March 23, 2014
I always try to get a “tune up” hike in during March. It’s a chance for me to make sure that I’ve got the right suite of equipment for the upcoming Memorial Day hike. Despite doing this hike-then-camp stuff for going on a decade now, I somehow always end up coming back with some lessons learned. That’s life, y’know?
This time around I went back to one of my favorite local places - Weverton Cliffs - with my buddy Jerry from work. Jerry had recently purchased a hammock and wanted to give it an extra spin, having used it only once the weekend before. We departed from my house at around 12:30 with a plan to hike around 8 miles one-way.
It being a wonderfully sunny day, Harper’s Ferry was jam packed with people. There was a nice breeze blowing through the town, and it carried us right across the bridge and onto the C&O towpath on the other side. We waved to the turtles and plodded away on the most boring part of the hike. After 3 miles of dead-even trail, we abruptly turned left and marched up the mountain. It didn’t take very long before we arrived at the cliffs. Once there, we chatted with the other folks that were also hanging out.
Jerry wanted to hike a bit more, so we put the cliffs on hold for a bit to visit the Ed Garvey shelter. Even though I thought it was only a mile or so away, in actuality it was about three. Once there we met a nice family with a gigantic mastiff named Katahdin. I read the trail log and Jerry explored. Before too long it was time to get back to the cliffs to set up for the night.

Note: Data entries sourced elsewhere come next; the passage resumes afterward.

(* ===== verification/TextSearchBmh.v ===== *)
(** The search of TextSearch.v finds the first occurrence: on the bytes, where the skip
    table never skips an occurrence, and on the characters, where occurrences that begin
    inside a character are passed over. *)

From S2P Require Import Prelude Varatt Rle Pglz PglzHist PglzItems PglzCodec ToastCompression Oids ToastStore Detoast.
From S2P Require Import Wchar Mbchar Utf8 StringInfo Text TextOps TextSearch.

(** ** The skip table *)

(** The entry of every byte is a step forward, and no step passes over a place of the
    needle, its last byte apart, that has the byte. *)
Definition skip_ok (mask : Z) (tbl needle : list Z) : Prop :=
  forall c, is_byte c -> exists k, rd tbl (Z.land c mask) = Ok k /\ 1 <= k <= zlen needle /\
    forall j, 0 <= j < zlen needle - 1 -> rd needle j = Ok c -> k <= zlen needle - 1 - j.

Lemma choose_mask_cases n :
  choose_mask n = 3 \/ choose_mask n = 7 \/ choose_mask n = 15 \/ choose_mask n = 31 \/
  choose_mask n = 63 \/ choose_mask n = 127 \/ choose_mask n = 255.
Proof. unfold choose_mask. repeat case_match; auto 7. Qed.

Lemma mask_range n c : is_byte c -> 0 <= Z.land c (choose_mask n) <= choose_mask n.
Proof.
  intros Hc.
  assert (H : forall k, 0 <= k -> 0 <= Z.land c (Z.ones k) <= Z.ones k).
  { intros k Hk. rewrite Z.land_ones by lia. rewrite Z.ones_equiv. pose proof (Z.mod_pos_bound c (2 ^ k)). lia. }
  destruct (choose_mask_cases n) as [->|[->|[->|[->|[->|[->| ->]]]]]];
    [apply (H 2)|apply (H 3)|apply (H 4)|apply (H 5)|apply (H 6)|apply (H 7)|apply (H 8)]; lia.
Qed.

Section fill.
Context (needle tail : list Z) (n : Z) (Hb : bytes needle) (H2 : 2 <= zlen needle).
Let mask := choose_mask n.
Let last := zlen needle - 1.

(** The table after the first i places of the needle *)
Definition filled (i : Z) (tbl : list Z) : Prop :=
  zlen tbl = mask + 1 /\
  forall c, is_byte c -> exists k, tbl !! Z.to_nat (Z.land c mask) = Some k /\ last - i + 1 <= k <= last + 1 /\
    forall j, 0 <= j < i -> rd needle j = Ok c -> k <= last - j.

Lemma fill_skip_ok m i tbl :
  filled i tbl -> 0 <= i -> i + Z.of_nat m = last ->
  exists tbl', fill_skip (needle ++ tail) mask last i m tbl = Ok tbl' /\ filled last tbl'.
Proof using Hb H2.
  revert i tbl. induction m as [|m IH]; intros i tbl Hf Hi Hm; simpl.
  - exists tbl. replace last with i by lia. done.
  - destruct (rd_in_range needle i) as [c Hc]; [unfold last in Hm; lia|].
    rewrite rd_app_l by (unfold last in Hm; lia). rewrite Hc. bind. apply IH; [|lia|lia].
    destruct Hf as [Hz Hf]. split; [by rewrite zlen_insert|]. intros d Hd.
    pose proof (rd_byte _ _ _ Hb Hc) as Hcb. pose proof (mask_range n c Hcb) as Hcr. pose proof (mask_range n d Hd) as Hdr.
    fold mask in Hcr, Hdr. destruct (decide (Z.land c mask = Z.land d mask)) as [Heq|Hne].
    + exists (last - i). rewrite Heq, list_lookup_insert_eq by (unfold zlen in Hz; lia). split; [done|]. split; [lia|]. lia.
    + destruct (Hf d Hd) as (k & Hk & Hlo & Hhi). exists k. rewrite list_lookup_insert_ne by lia. split; [done|].
      split; [lia|]. intros j Hj Hr. destruct (decide (j = i)) as [->|]; [|apply Hhi; [lia|done]]. congruence.
Qed.

Lemma fill_table :
  exists tbl, fill_skip (needle ++ tail) mask last 0 (Z.to_nat last) (replicate (Z.to_nat (mask + 1)) (zlen needle)) = Ok tbl /\
    skip_ok mask tbl needle.
Proof using Hb H2.
  destruct (fill_skip_ok (Z.to_nat last) 0 (replicate (Z.to_nat (mask + 1)) (zlen needle))) as (tbl & He & Hz & Hf).
  - assert (0 <= mask) by (unfold mask; destruct (choose_mask_cases n); lia). split; [zl|]. intros c Hc.
    pose proof (mask_range n c Hc) as Hr. fold mask in Hr. exists (zlen needle). rewrite lookup_replicate_2 by lia.
    split; [done|]. split; [unfold last; lia|]. lia.
  - lia.
  - unfold last; lia.
  - exists tbl. split; [done|]. intros c Hc. destruct (Hf c Hc) as (k & Hk & Hlo & Hhi). pose proof (mask_range n c Hc) as Hr.
    exists k. split; [apply rd_Some; [unfold mask in *; lia|done]|]. split; [unfold last in *; lia|]. exact Hhi.
Qed.
End fill.

(** ** Occurrences *)

Definition occ (h n : list Z) (i : Z) : Prop := exists a b, h = a ++ n ++ b /\ zlen a = i.

Lemma occ_range h n i : occ h n i -> 0 <= i <= zlen h - zlen n.
Proof. intros (a & b & -> & <-). zl. Qed.

Lemma occ_rd h n i j : occ h n i -> 0 <= j < zlen n -> rd h (i + j) = rd n j.
Proof.
  intros (a & b & -> & <-) Hj. rewrite rd_app_r by lia. rewrite rd_app_l by lia. f_equal. lia.
Qed.

Lemma rd_occ h n i :
  0 <= i <= zlen h - zlen n -> (forall j, 0 <= j < zlen n -> rd h (i + j) = rd n j) -> occ h n i.
Proof.
  intros Hi Hr. exists (take (Z.to_nat i) h), (drop (Z.to_nat (i + zlen n)) h). split; [|zl].
  rewrite <- (take_drop (Z.to_nat i) h) at 1. f_equal.
  rewrite <- (take_drop (Z.to_nat (zlen n)) (drop (Z.to_nat i) h)), drop_drop. pose proof (zlen_nonneg n).
  replace (Z.to_nat i + Z.to_nat (zlen n))%nat with (Z.to_nat (i + zlen n)) by lia. f_equal.
  apply list_eq_same_length with (n := length n); [done|rewrite length_take, length_drop; unfold zlen in *; lia|].
  intros j x y Hj. rewrite lookup_take_lt, lookup_drop by (unfold zlen; lia). intros Hx Hy.
  specialize (Hr (Z.of_nat j) ltac:(unfold zlen; lia)).
  assert (E1 : rd h (i + Z.of_nat j) = Ok x).
  { apply rd_Some; [lia|]. by replace (Z.to_nat (i + Z.of_nat j)) with (Z.to_nat i + j)%nat by lia. }
  assert (E2 : rd n (Z.of_nat j) = Ok y) by (apply rd_Some; [lia|by rewrite Nat2Z.id]). congruence.
Qed.

(** ** The byte search *)

Record search_wf (st : TextPositionState) (h n : list Z) : Prop := {
  sw_str1 : exists t, str1 st = h ++ t;
  sw_str2 : exists t, str2 st = n ++ t;
  sw_len1 : len1 st = zlen h;
  sw_len2 : len2 st = zlen n;
  sw_bytes : bytes h;
  sw_skip : 2 <= zlen n <= zlen h -> skip_ok (skiptablemask st) (skiptable st) n
}.

(** What a search from [start] has to give: the least occurrence. *)
Definition first_occ (h n : list Z) (start : Z) (r : option Z) : Prop :=
  match r with
  | Some i => start <= i /\ occ h n i /\ forall j, start <= j < i -> ~ occ h n j
  | None => forall j, start <= j -> ~ occ h n j
  end.

Section bmh.
Context (st : TextPositionState) (h n : list Z) (Hwf : search_wf st h n).

Lemma rd_h i : 0 <= i < zlen h -> rd (str1 st) i = rd h i.
Proof using Hwf. intros Hi. destruct (sw_str1 _ _ _ Hwf) as [t ->]. by apply rd_app_l. Qed.
Lemma rd_n i : 0 <= i < zlen n -> rd (str2 st) i = rd n i.
Proof using Hwf. intros Hi. destruct (sw_str2 _ _ _ Hwf) as [t ->]. by apply rd_app_l. Qed.

Lemma back_ok i :
  0 < zlen n -> 0 <= i <= zlen h - zlen n ->
  returns (iter (S (Z.to_nat (len2 st))) (back_body st) (len2 st - 1, i + zlen n - 1))
    (fun r => match r with Some p => p = i /\ occ h n i | None => ~ occ h n i end).
Proof using Hwf.
  intros Hn Hi. rewrite (sw_len2 _ _ _ Hwf).
  apply (iter_returns (fun x => 0 <= x.1 < zlen n /\ x.2 = i + x.1 /\ forall j, x.1 < j < zlen n -> rd h (i + j) = rd n j)
           (fun x => Z.to_nat x.1)); simpl; [|split_and!; lia|lia].
  intros [nptr p] (Hp & Hpi & Hr). simpl in *. subst p. unfold back_body.
  destruct (rd_in_range n nptr) as [a Ha]; [lia|]. destruct (rd_in_range h (i + nptr)) as [b Hb]; [lia|].
  rewrite rd_n, rd_h, Ha, Hb by lia. bind. destruct (Z.eqb_spec a b) as [->|Hne].
  - assert (Hr' : forall j, nptr <= j < zlen n -> rd h (i + j) = rd n j).
    { intros j Hj. destruct (decide (j = nptr)) as [->|]; [congruence|apply Hr; lia]. }
    destruct (Z.eqb_spec nptr 0) as [->|]; simpl; [split; [lia|by apply rd_occ]|].
    split_and!; [lia..| |lia]. intros j Hj. apply Hr'. lia.
  - simpl. intros Ho. apply (occ_rd _ _ _ nptr) in Ho; [congruence|lia].
Qed.

Lemma bmh_ok start :
  0 <= start -> 2 <= zlen n ->
  returns (iter (S (Z.to_nat (len1 st))) (bmh_body st) (start + len2 st - 1)) (first_occ h n start).
Proof using Hwf.
  intros Hs Hn. rewrite (sw_len1 _ _ _ Hwf), (sw_len2 _ _ _ Hwf).
  apply (iter_returns (fun p => start <= p - (zlen n - 1) /\ forall j, start <= j < p - (zlen n - 1) -> ~ occ h n j)
           (fun p => Z.to_nat (zlen h - p))); [|split; lia|lia].
  intros p [Hp Hno]. unfold bmh_body. rewrite (sw_len1 _ _ _ Hwf). destruct (Z.ltb_spec p (zlen h)) as [Hlt|Hge]; simpl.
  2: { intros j Hj Ho. pose proof (occ_range _ _ _ Ho). apply (Hno j); [lia|done]. }
  remember (p - (zlen n - 1)) as i eqn:Hi. pose proof (back_ok i) as Hb. replace (i + zlen n - 1) with p in Hb by lia.
  apply returns_eq in Hb as (r & -> & Hr); [|lia..]. bind. destruct r as [q|]; [destruct Hr as [-> Ho]; by split|].
  destruct (rd_in_range h p) as [c Hc]; [lia|]. rewrite rd_h, Hc by lia. bind.
  destruct (sw_skip _ _ _ Hwf ltac:(lia) c) as (k & Hk & Hk1 & Hskip); [by apply (rd_byte _ _ _ (sw_bytes _ _ _ Hwf) Hc)|].
  rewrite Hk. bind. split; [|lia]. split; [lia|]. intros j Hj Ho.
  destruct (Z.lt_trichotomy j i) as [Hji|[->|Hji]]; [apply (Hno j); [lia|done]|done|].
  pose proof (occ_rd _ _ _ (p - j) Ho ltac:(lia)) as Hrd. replace (j + (p - j)) with p in Hrd by lia. rewrite Hc in Hrd.
  specialize (Hskip (p - j) ltac:(lia) (eq_sym Hrd)). lia.
Qed.

Lemma next_internal_ok start :
  0 <= start -> 0 < zlen n -> returns (text_position_next_internal start st) (first_occ h n start).
Proof using Hwf.
  intros Hs Hn. unfold text_position_next_internal. destruct (Z.eqb_spec (len2 st) 1) as [H1|H1].
  2: { apply bmh_ok; [done|]. rewrite (sw_len2 _ _ _ Hwf) in H1. lia. }
  rewrite (sw_len2 _ _ _ Hwf) in H1. destruct (rd_in_range n 0) as [x Hx]; [lia|]. rewrite rd_n, Hx, (sw_len1 _ _ _ Hwf) by lia. bind.
  assert (Ho1 : forall j, 0 <= j < zlen h -> occ h n j <-> rd h j = Ok x).
  { intros j Hj. split; intros Ho; [apply (occ_rd _ _ _ 0) in Ho; [|lia]; by rewrite Z.add_0_r, Hx in Ho|].
    apply rd_occ; [lia|]. intros k Hk. replace k with 0 by lia. by rewrite Z.add_0_r, Hx. }
  apply (iter_returns (fun p => start <= p /\ forall j, start <= j < p -> ~ occ h n j) (fun p => Z.to_nat (zlen h - p)));
    [|split; lia|lia].
  intros p [Hp Hno]. unfold byte_body. rewrite (sw_len1 _ _ _ Hwf). destruct (Z.ltb_spec p (zlen h)) as [Hlt|Hge]; simpl.
  2: { intros j Hj Ho. pose proof (occ_range _ _ _ Ho). apply (Hno j); [lia|done]. }
  destruct (rd_in_range h p) as [c Hc]; [lia|]. rewrite rd_h, Hc by lia. bind. destruct (Z.eqb_spec c x) as [->|Hne]; simpl.
  - split; [done|]. split; [apply Ho1; [lia|done]|done].
  - split; [|lia]. split; [lia|]. intros j Hj Ho. destruct (decide (j = p)) as [->|]; [|apply (Hno j); [lia|done]].
    apply Ho1 in Ho; [congruence|lia].
Qed.
End bmh.

(** ** Occurrences of characters *)

Fixpoint find_chars (ns cs : list (list Z)) : option nat :=
  if bool_decide (ns `prefix_of` cs) then Some 0%nat
  else match cs with [] => None | _ :: cs => S <$> find_chars ns cs end.

Lemma find_chars_spec ns cs :
  match find_chars ns cs with
  | Some k => (k <= length cs)%nat /\ ns `prefix_of` drop k cs /\ forall j, (j < k)%nat -> ~ ns `prefix_of` drop j cs
  | None => forall j, ~ ns `prefix_of` drop j cs
  end.
Proof.
  induction cs as [|c cs IH]; simpl; case_bool_decide as Hp; simpl; [split_and!; [lia|done|lia]| |split_and!; [lia|done|lia]|].
  - intros j. by rewrite drop_nil.
  - destruct (find_chars ns cs) as [k|]; simpl.
    + destruct IH as (Hk & Hpk & Hno). split; [lia|]. split; [done|]. intros [|j] Hj; [done|]. apply Hno. lia.
    + intros [|j]; [done|]. apply IH.
Qed.

(** The first place from [k0] on *)
Definition first_char (cs ns : list (list Z)) (k0 : nat) (r : option nat) : Prop :=
  match r with
  | Some k => (k0 <= k <= length cs)%nat /\ ns `prefix_of` drop k cs /\
      forall j, (k0 <= j < k)%nat -> ~ ns `prefix_of` drop j cs
  | None => forall j, (k0 <= j <= length cs)%nat -> ~ ns `prefix_of` drop j cs
  end.

Lemma first_char_find cs ns k0 r :
  (k0 <= length cs)%nat -> first_char cs ns k0 r -> r = (fun k => k0 + k)%nat <$> find_chars ns (drop k0 cs).
Proof.
  intros Hk0 Hf. pose proof (find_chars_spec ns (drop k0 cs)) as Hs. destruct (find_chars ns (drop k0 cs)) as [k|]; simpl.
  - destruct Hs as (Hk & Hp & Hno). rewrite length_drop in Hk. rewrite drop_drop in Hp. destruct r as [k'|]; simpl in Hf.
    + destruct Hf as (Hr & Hp' & Hno'). f_equal. destruct (Nat.lt_trichotomy k' (k0 + k)) as [Hlt|[?|Hlt]]; [|done|].
      * exfalso. apply (Hno (k' - k0)%nat); [lia|]. rewrite drop_drop. by replace (k0 + (k' - k0))%nat with k' by lia.
      * exfalso. apply (Hno' (k0 + k)%nat); [lia|done].
    + exfalso. apply (Hf (k0 + k)%nat); [lia|done].
  - destruct r as [k'|]; [|done]. exfalso. destruct Hf as (Hr & Hp' & _). apply (Hs (k' - k0)%nat).
    rewrite drop_drop. by replace (k0 + (k' - k0))%nat with k' by lia.
Qed.

(** The byte offset of a character *)
Definition bpos (cs : list (list Z)) (k : nat) : Z := zlen (concat (take k cs)).

Section boundaries.
Context (e : pg_enc) (cs ns : list (list Z)) (h n : list Z).
Context (Hh : text_of e cs h) (Hn : text_of e ns n) (Hne : ns <> []).

Lemma bpos_add k j : bpos cs (k + j) = bpos cs k + zlen (concat (take j (drop k cs))).
Proof using Type. unfold bpos. by rewrite <- zlen_app, <- concat_app, take_take_drop. Qed.

Lemma bpos_le j k : (j <= k)%nat -> bpos cs j <= bpos cs k.
Proof using Type. intros Hj. replace k with (j + (k - j))%nat by lia. rewrite bpos_add. zl. Qed.

Lemma bpos_lt j k : (j < k <= length cs)%nat -> bpos cs j < bpos cs k.
Proof using Hh.
  intros Hj. replace k with (j + (k - j))%nat by lia. rewrite bpos_add. destruct Hh as [_ Hall].
  pose proof (concat_size e (take (k - j) (drop j cs)) (Forall_take _ _ _ (Forall_drop _ _ _ Hall))) as [Hs _].
  rewrite zlen_take, zlen_drop in Hs. unfold zlen in *. lia.
Qed.

Lemma bpos_full : bpos cs (length cs) = zlen h.
Proof using Hh. unfold bpos. rewrite take_ge by done. by destruct Hh as [-> _]. Qed.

Upon climbing into my hammock after setting up, I noticed my first mistake: I’d tied up to a tree that was too small. I was bobbing too much vertically, so I switched to another tree and called it complete. After that, I settled in for some couscous for dinner. Bringing a little bit of olive oil to butter it up worked really well as usual, so I will certainly continue that practice in May. One key thing that we both learned was to put the oil in AFTER the boil, else you’ll risk a messy boil-over. Jerry gave the rocks some garlic and herb spices to taste because of that.
We hung out and watched the sun set before heading back up to camp. I took in the panoramic view from the lower cliffs.
The temperature was dipping into the 40s and it was time to get inside our respective sleeping bags. It took us a while to find our camp again in the dark, but Jerry had a sun-like torch to find the way, and I had my LED headlamp on its highest setting. We found the site after considerable bumbling and grumbling. I hopped into my bag and enjoyed the warmth.
Hours go by, and I’m turning around in my bag as usual. My knees get tired of the lock-out, so I switch to my side for a bit. Unfortunately that makes my ass stick to a side of the hammock that isn’t insulated, so then I get cold. Before long in that spot, I’ll go back to my back. It was this kind of situation that led me into my first deep sleep of the night.
Unfortunately that deep sleep was interrupted with my ass hitting the cold and uncomfortable forest floor. My second mistake of the night had shown itself! I’d picked a tree with very smooth bark, and my slap straps had slowly unraveled with my turning. To make matters worse, I let out a loud yelp once I actually hit the ground. It was so loud that I immediately apologized to Jerry for waking him up (I heard no response). I adjusted the straps and had a normal night thereafter.
Waking up in the morning, we congregated on the rocks for some black coffee. That’s something I haven’t done before, and it was phenomenal. I’m definitely doing that in May!
On the way back to the car we passed again through lower Harper’s Ferry. It was almost barren and bitter cold, making it the complete opposite of the day before. We hopped in the car and high-tailed it to Stoneybrook Farm and Market for some breakfast. It was probably the best egg and provolone sandwich I’ve had in my life, and I gobbled it down in no time. Jerry opted to get us (he bought - thanks Jerry!) a cinnamon roll too, which was also unbelievably good. I made a mental note to stop by there on my next hike in the area. Hopefully I don’t have to wait until next March for another one of those!